Dataset entries:
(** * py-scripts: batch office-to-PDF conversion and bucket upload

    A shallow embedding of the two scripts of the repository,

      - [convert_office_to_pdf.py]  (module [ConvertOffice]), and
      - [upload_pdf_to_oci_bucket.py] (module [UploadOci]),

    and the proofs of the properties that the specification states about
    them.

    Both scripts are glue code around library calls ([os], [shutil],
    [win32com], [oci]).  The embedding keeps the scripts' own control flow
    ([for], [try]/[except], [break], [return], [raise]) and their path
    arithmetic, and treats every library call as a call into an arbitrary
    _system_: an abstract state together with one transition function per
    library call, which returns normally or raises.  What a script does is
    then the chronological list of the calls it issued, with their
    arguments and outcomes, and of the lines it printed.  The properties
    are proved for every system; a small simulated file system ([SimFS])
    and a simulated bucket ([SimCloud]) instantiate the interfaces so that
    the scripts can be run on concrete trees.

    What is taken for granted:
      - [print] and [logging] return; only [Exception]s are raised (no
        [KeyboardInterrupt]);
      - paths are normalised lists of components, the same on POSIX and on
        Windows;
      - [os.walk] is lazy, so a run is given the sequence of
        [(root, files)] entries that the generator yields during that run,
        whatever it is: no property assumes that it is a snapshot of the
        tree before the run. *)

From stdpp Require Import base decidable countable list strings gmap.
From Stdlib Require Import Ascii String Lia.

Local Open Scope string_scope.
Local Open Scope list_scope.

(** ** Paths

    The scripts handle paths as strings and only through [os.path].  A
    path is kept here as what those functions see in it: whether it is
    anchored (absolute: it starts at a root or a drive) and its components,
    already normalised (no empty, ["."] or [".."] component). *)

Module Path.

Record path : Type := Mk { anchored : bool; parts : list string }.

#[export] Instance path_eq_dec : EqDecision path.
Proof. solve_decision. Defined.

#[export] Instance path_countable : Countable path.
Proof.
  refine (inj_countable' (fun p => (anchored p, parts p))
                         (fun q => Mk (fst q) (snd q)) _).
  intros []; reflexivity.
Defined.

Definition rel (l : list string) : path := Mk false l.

* * *

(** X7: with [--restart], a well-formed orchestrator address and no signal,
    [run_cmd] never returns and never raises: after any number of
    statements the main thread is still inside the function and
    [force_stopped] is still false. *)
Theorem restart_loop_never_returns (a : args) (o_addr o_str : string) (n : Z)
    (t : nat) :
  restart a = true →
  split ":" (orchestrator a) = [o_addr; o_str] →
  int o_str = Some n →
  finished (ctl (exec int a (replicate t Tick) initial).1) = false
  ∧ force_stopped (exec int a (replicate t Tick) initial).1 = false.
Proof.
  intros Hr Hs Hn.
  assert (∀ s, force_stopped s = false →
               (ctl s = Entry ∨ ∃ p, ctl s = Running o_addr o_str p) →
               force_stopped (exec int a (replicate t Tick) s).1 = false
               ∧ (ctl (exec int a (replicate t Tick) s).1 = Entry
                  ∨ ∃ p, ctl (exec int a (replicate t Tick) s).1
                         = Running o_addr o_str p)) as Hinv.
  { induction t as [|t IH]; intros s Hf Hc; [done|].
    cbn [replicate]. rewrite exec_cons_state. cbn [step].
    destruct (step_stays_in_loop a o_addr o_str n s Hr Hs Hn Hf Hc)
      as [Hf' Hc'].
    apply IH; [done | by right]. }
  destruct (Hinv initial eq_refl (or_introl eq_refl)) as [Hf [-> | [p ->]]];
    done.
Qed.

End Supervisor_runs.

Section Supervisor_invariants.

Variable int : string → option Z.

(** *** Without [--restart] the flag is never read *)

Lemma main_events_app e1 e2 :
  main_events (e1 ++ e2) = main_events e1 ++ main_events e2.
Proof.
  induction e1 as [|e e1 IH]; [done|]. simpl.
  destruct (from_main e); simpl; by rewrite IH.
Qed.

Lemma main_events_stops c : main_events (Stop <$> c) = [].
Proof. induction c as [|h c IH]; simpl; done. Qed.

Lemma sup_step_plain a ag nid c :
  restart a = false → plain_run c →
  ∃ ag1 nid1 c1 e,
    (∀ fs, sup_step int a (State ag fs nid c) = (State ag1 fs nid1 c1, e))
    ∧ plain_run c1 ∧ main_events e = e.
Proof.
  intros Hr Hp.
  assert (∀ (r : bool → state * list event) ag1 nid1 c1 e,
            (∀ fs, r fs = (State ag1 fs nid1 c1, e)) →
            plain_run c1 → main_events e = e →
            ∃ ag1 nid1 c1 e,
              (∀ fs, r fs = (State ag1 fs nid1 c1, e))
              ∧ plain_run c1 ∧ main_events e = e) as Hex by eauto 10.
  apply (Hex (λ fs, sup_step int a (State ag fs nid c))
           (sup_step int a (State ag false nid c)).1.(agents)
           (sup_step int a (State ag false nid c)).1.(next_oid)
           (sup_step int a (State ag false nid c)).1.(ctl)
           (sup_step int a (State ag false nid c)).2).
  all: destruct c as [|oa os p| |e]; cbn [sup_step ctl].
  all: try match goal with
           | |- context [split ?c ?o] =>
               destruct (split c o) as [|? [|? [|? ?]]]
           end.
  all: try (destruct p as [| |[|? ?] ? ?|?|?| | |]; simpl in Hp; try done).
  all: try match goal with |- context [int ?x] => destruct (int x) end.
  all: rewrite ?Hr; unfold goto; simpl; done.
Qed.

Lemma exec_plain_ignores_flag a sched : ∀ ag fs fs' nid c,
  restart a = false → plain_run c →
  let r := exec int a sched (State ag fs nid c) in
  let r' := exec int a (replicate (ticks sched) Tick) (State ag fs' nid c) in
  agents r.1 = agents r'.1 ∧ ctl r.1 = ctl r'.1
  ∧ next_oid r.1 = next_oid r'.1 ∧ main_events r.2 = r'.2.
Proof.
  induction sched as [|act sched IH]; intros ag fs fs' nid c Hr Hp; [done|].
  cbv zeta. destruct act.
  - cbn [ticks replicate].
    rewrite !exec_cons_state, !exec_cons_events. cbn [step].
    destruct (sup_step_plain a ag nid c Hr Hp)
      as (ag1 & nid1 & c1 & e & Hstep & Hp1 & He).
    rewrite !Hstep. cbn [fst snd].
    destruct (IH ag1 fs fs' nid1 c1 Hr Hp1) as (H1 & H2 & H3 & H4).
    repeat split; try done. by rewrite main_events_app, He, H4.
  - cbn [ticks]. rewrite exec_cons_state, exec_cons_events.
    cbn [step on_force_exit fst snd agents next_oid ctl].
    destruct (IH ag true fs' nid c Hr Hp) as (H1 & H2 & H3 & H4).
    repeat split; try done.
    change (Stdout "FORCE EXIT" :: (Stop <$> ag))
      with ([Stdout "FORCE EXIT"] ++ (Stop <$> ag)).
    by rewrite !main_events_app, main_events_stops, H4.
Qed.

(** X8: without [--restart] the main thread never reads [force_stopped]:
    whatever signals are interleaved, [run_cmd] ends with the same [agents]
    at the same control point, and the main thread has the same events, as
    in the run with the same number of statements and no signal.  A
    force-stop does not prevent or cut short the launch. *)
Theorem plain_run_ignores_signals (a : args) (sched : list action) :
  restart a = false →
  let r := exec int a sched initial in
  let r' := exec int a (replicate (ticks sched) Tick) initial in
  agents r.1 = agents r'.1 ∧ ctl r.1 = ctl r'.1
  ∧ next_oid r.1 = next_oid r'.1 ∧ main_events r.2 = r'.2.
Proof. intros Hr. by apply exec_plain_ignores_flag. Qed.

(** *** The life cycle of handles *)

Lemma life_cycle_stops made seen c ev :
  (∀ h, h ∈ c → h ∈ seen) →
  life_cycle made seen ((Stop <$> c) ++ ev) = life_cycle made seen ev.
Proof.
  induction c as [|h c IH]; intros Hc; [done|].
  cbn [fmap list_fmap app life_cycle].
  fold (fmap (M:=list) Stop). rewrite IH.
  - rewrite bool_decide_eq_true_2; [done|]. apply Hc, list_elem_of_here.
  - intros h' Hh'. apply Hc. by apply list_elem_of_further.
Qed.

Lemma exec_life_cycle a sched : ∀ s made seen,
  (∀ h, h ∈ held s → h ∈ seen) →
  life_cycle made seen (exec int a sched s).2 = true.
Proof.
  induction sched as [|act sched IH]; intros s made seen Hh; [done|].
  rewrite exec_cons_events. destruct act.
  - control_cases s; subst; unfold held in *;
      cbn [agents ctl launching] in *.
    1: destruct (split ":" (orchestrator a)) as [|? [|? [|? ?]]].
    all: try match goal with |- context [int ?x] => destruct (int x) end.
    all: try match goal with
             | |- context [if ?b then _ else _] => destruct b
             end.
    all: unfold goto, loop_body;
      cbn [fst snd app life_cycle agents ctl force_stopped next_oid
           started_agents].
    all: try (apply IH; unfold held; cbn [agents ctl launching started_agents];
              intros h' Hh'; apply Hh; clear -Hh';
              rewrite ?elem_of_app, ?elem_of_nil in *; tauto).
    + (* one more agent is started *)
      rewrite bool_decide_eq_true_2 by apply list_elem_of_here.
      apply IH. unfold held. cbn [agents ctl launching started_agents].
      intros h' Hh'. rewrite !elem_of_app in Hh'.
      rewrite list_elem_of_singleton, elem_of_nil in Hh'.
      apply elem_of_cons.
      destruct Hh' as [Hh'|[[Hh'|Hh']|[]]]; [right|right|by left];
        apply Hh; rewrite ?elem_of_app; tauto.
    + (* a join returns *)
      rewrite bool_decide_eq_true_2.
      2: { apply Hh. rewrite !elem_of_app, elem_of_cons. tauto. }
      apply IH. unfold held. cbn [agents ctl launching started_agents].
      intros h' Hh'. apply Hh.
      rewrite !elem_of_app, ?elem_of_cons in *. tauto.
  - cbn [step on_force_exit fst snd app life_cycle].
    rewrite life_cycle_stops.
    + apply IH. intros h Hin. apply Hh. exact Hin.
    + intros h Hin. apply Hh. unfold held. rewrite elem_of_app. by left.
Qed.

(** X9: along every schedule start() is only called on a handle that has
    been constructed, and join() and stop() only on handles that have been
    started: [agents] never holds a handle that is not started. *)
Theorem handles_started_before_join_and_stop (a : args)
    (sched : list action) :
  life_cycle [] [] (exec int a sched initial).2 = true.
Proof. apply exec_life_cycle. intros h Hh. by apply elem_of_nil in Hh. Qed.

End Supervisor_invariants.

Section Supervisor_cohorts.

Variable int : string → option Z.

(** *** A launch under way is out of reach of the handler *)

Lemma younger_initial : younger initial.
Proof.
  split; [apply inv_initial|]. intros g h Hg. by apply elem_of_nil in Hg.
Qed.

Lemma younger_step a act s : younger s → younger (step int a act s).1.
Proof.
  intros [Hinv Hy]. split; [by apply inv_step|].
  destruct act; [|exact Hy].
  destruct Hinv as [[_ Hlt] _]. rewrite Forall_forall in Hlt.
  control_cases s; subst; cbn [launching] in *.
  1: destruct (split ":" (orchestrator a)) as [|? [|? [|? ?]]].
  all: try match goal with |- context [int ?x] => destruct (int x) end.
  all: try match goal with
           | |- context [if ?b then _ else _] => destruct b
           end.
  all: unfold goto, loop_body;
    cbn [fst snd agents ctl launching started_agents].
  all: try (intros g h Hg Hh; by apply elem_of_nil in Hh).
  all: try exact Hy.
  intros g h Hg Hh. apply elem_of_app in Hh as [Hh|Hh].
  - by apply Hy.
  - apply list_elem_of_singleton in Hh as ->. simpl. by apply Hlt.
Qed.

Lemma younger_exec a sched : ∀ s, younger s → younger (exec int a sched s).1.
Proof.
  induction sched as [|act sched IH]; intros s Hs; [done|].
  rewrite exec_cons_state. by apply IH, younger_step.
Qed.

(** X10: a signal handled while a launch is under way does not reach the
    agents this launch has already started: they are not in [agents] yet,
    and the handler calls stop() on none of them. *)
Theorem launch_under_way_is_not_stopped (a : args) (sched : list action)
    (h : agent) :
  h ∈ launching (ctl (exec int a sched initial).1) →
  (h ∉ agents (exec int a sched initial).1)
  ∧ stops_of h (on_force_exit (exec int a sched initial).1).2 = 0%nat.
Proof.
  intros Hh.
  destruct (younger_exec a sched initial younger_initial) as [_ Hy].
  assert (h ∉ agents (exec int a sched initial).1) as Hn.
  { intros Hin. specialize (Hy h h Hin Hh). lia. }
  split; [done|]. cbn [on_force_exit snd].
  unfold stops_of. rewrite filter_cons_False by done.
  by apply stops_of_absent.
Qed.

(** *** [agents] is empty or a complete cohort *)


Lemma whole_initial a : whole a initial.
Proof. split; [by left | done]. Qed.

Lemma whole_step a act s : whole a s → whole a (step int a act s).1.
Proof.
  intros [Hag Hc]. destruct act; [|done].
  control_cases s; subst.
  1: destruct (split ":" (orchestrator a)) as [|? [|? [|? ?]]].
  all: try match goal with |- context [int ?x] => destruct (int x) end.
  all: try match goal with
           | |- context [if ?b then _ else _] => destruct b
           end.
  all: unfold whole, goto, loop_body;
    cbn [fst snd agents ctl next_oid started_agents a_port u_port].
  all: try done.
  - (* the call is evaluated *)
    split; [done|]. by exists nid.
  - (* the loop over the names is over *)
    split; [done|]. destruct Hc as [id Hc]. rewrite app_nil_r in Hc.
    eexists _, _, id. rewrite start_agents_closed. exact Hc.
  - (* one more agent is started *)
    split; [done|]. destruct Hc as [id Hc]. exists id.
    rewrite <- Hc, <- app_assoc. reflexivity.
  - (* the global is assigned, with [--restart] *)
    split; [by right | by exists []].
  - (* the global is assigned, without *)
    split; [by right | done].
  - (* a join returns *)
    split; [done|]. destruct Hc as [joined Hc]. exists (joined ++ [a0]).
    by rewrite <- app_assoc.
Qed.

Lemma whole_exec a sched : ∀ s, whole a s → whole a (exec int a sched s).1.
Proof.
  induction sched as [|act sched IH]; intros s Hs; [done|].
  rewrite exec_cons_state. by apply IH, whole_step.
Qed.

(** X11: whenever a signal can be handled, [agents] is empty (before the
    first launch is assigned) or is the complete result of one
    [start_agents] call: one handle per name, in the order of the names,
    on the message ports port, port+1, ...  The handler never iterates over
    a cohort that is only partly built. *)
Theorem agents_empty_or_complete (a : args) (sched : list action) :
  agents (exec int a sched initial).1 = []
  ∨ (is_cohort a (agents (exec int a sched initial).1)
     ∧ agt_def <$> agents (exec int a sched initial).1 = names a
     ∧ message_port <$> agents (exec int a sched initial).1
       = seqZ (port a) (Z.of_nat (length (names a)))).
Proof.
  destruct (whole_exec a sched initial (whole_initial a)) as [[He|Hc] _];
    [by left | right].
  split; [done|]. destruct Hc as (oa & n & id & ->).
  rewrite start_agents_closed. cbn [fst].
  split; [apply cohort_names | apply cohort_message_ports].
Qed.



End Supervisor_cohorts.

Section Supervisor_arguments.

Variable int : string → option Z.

- Work task -
Copy out each line in the preceding records that contains "made".

- Task result -
Lemma life_cycle_stops made seen c ev :
  life_cycle made seen ((Stop <$> c) ++ ev) = life_cycle made seen ev.
Lemma exec_life_cycle a sched : ∀ s made seen,
  life_cycle made seen (exec int a sched s).2 = true.
  induction sched as [|act sched IH]; intros s made seen Hh; [done|].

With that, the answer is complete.